--- START ---

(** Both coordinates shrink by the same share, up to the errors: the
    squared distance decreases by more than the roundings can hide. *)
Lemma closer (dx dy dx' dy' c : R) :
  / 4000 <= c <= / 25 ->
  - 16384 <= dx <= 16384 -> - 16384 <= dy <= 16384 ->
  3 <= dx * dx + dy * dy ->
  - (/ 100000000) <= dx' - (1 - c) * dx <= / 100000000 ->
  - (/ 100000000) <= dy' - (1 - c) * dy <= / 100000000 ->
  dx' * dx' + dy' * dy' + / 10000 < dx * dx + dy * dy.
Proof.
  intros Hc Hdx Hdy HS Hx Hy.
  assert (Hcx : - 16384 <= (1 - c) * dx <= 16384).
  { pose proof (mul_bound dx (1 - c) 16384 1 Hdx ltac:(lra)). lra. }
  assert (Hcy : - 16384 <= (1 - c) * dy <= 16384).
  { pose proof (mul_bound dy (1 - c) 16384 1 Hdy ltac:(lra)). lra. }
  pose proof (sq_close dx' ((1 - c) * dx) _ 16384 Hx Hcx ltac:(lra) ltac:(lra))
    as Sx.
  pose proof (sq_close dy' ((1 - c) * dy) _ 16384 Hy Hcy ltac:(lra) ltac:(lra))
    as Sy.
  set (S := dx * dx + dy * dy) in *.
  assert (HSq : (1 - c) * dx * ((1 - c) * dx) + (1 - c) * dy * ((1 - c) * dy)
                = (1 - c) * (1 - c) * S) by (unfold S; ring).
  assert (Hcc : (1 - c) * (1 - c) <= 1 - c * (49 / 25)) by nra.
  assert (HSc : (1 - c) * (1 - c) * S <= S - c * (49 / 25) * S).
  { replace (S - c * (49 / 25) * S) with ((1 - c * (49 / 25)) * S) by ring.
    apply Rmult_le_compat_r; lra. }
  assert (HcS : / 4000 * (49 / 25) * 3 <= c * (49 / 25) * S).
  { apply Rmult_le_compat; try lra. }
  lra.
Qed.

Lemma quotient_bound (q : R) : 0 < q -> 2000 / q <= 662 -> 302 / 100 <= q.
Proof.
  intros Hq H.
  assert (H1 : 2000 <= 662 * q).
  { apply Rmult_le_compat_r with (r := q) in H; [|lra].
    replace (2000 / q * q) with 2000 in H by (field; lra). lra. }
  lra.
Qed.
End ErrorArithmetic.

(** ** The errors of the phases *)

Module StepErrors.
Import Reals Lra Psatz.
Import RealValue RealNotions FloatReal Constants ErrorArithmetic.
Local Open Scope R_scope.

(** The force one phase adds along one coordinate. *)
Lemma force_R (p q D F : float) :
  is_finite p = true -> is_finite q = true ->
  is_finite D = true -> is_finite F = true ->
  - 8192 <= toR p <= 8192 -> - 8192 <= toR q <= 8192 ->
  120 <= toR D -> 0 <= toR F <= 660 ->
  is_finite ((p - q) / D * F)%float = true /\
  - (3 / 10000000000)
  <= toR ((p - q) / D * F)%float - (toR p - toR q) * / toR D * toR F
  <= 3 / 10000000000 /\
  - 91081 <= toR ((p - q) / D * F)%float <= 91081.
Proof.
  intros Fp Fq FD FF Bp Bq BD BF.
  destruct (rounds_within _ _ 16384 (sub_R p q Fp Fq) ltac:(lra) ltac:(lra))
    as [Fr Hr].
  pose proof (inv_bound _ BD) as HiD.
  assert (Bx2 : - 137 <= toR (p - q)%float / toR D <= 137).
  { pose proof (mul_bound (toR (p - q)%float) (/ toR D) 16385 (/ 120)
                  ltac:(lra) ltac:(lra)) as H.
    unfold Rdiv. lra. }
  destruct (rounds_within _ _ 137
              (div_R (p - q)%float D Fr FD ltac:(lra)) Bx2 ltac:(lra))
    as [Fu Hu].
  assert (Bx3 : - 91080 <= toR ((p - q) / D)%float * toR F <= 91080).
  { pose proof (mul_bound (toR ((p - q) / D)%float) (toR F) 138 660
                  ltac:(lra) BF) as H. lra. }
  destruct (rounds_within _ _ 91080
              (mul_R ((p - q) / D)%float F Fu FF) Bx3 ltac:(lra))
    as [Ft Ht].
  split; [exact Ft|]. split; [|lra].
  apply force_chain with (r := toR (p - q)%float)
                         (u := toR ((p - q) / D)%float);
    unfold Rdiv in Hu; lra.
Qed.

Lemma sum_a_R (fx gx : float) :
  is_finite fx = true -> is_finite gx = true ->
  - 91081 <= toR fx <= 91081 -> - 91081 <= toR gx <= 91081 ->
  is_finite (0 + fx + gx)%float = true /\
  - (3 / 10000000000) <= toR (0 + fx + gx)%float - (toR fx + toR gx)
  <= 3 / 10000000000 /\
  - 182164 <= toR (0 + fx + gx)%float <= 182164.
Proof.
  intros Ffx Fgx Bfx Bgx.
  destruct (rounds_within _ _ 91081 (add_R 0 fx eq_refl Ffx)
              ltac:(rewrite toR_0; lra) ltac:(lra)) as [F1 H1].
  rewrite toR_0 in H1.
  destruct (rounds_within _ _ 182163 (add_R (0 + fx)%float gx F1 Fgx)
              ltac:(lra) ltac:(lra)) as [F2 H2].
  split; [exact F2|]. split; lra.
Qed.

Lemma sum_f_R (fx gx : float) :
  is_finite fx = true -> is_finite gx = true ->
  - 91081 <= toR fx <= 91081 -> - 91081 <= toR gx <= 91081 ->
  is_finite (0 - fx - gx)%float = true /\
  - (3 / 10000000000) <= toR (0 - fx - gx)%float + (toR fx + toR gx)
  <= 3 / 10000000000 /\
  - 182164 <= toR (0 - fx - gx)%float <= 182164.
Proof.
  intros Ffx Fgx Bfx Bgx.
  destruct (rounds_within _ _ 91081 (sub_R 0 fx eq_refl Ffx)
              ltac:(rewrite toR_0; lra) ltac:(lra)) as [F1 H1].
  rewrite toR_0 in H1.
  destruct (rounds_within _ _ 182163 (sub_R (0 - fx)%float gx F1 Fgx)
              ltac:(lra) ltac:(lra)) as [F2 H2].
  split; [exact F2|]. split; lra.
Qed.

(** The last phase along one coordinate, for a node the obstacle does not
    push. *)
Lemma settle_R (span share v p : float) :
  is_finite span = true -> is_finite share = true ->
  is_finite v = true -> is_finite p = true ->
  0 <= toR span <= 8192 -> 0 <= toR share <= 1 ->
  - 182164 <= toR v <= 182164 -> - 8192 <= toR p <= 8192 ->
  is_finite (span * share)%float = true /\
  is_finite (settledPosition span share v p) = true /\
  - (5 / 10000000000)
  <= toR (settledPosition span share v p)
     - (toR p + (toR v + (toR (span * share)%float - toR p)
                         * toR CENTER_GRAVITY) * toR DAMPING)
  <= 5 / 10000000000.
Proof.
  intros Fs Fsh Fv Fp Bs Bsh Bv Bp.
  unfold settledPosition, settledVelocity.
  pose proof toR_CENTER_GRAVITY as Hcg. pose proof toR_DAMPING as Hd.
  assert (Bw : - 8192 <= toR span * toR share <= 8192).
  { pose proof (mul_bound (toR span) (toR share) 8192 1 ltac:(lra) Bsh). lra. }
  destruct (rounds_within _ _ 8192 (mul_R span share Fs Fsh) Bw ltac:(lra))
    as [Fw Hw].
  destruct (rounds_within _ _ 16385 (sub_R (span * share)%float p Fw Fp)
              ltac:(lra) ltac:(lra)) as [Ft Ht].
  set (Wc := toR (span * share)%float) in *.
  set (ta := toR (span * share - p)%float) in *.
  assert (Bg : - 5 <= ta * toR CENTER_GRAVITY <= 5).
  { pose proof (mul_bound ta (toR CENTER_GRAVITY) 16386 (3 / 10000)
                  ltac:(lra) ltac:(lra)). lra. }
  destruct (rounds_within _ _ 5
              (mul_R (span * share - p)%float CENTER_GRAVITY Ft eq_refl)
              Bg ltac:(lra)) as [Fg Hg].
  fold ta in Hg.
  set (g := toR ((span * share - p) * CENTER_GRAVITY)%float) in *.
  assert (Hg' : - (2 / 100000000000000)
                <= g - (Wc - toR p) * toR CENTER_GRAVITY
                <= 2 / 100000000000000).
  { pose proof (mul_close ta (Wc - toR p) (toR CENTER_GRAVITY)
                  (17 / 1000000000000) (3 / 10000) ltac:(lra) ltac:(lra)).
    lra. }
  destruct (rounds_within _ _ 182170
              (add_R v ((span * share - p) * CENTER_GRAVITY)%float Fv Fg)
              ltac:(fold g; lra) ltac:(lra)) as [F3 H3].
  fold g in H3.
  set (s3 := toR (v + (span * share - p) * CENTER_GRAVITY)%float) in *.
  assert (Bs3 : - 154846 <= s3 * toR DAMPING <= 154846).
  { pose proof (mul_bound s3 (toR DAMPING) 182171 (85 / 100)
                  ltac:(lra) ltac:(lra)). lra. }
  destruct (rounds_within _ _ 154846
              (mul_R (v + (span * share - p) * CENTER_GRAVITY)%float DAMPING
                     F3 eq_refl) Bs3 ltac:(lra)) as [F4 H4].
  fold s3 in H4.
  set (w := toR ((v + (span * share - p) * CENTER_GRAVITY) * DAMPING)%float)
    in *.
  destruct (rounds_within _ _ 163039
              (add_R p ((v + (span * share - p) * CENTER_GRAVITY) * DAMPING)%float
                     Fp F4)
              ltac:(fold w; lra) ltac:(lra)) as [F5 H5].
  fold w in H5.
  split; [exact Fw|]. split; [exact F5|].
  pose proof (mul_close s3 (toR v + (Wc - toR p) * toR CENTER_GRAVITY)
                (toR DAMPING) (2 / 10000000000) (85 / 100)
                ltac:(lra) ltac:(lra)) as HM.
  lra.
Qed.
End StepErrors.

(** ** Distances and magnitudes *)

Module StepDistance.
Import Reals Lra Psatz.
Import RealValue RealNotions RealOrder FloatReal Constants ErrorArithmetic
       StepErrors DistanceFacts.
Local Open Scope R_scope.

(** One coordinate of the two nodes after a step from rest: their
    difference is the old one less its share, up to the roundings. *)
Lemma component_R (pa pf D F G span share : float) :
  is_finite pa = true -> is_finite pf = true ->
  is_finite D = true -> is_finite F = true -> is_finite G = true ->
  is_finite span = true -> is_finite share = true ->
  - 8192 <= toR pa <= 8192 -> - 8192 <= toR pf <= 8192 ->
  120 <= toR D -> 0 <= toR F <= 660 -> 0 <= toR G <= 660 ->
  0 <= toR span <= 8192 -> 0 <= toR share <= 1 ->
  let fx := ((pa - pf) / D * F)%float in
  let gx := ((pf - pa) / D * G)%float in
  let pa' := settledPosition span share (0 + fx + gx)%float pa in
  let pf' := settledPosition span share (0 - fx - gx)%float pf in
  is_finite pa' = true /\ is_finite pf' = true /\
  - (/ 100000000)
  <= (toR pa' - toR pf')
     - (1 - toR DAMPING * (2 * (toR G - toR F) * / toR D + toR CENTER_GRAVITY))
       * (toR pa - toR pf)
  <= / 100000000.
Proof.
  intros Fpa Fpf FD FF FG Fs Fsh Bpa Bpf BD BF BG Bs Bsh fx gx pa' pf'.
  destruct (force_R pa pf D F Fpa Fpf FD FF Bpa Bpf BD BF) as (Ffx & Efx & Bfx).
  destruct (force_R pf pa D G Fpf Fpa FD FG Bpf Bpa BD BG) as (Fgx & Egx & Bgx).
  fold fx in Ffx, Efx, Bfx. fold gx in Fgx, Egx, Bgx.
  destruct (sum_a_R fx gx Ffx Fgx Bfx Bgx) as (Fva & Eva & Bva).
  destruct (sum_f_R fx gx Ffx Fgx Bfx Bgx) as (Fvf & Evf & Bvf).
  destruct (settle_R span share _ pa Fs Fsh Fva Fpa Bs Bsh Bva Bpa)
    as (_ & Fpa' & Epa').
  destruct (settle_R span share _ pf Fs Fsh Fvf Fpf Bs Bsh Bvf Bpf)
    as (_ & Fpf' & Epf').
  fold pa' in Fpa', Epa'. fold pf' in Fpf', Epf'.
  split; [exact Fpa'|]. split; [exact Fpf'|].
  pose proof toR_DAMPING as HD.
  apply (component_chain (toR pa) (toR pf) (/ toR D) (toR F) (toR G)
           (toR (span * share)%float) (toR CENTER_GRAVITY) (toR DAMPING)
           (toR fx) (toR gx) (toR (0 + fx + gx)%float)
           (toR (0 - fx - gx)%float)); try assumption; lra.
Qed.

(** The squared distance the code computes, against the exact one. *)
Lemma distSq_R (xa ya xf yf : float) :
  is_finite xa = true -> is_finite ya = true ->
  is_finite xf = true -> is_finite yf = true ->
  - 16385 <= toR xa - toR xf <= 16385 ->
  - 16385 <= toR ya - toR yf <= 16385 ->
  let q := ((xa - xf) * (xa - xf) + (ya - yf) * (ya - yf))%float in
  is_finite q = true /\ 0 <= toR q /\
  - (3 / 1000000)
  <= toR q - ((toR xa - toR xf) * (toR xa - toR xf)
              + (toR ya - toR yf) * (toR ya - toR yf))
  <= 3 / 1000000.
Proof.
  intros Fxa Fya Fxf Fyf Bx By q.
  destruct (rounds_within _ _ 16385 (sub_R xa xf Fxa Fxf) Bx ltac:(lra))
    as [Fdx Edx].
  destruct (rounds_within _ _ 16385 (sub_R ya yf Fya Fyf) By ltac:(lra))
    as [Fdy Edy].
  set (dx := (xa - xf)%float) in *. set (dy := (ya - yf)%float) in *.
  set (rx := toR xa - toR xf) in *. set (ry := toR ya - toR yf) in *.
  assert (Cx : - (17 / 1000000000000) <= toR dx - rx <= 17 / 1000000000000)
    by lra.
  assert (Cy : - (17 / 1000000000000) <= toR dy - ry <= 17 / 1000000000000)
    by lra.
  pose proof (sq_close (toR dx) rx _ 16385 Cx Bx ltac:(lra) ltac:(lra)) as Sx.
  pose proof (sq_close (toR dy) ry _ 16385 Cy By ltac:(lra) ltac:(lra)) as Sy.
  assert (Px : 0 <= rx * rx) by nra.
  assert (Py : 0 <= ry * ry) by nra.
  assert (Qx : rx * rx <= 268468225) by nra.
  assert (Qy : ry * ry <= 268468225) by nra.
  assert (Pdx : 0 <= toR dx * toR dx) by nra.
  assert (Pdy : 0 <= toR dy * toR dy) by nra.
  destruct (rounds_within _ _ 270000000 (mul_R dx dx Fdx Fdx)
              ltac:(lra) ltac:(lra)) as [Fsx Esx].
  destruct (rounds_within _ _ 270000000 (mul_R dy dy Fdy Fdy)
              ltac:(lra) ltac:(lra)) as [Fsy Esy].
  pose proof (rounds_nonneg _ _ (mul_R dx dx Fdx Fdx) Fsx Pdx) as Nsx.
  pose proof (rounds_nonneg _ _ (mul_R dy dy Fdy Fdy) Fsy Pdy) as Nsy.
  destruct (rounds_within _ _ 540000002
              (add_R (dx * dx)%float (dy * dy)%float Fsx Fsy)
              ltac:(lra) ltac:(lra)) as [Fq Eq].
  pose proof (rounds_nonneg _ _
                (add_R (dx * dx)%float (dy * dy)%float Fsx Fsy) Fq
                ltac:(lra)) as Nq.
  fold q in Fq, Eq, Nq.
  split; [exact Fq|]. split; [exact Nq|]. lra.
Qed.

--- END ---

▸ EXERCISE DIRECTIONS:
Leave out every line after the one with "- 16384 <= dx". Reproduce the material above exactly from its first line through that line.

▸ RESPONSE BELOW:
(** Both coordinates shrink by the same share, up to the errors: the
    squared distance decreases by more than the roundings can hide. *)
Lemma closer (dx dy dx' dy' c : R) :
  / 4000 <= c <= / 25 ->
  - 16384 <= dx <= 16384 -> - 16384 <= dy <= 16384 ->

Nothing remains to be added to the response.